Start of SUPPLIED ENTRIES

(* ===================================================================== *)
(* licensespring-mcp: authentication header construction                 *)
(*                                                                       *)
(* A shallow embedding of src/utils/auth.ts and src/utils/http.ts and    *)
(* the properties of the signing string, the Authorization header, the   *)
(* three operation modes of the License API client and the validation    *)
(* of the credentials.                                                   *)
(*                                                                       *)
(* JavaScript strings are modelled as Rocq strings holding their UTF-8   *)
(* encoding (the encoding Node's hmac.update applies to a string);       *)
(* an optional parameter `x?: string` is an `option string`.             *)
(* ===================================================================== *)

From Stdlib Require Import ZArith Ascii String.
From stdpp Require Import base strings gmap list.

Local Open Scope Z_scope.

(* The double quote character, written by its code. *)
Definition dq : string := String "034"%char EmptyString.
(* The line feed of the template literal escape \n. *)
Definition nl : string := String "010"%char EmptyString.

End of SUPPLIED ENTRIES

> **REQUIRED WORK**:
Take the line with "Local Open Scope Z_scope." and every line after it in the data, and please reproduce them exactly, leaving out all other lines.

> **RESPONSE FOR THIS EXERCISE**:
Local Open Scope Z_scope.

(* The double quote character, written by its code. *)
Definition dq : string := String "034"%char EmptyString.
(* The line feed of the template literal escape \n. *)
Definition nl : string := String "010"%char EmptyString.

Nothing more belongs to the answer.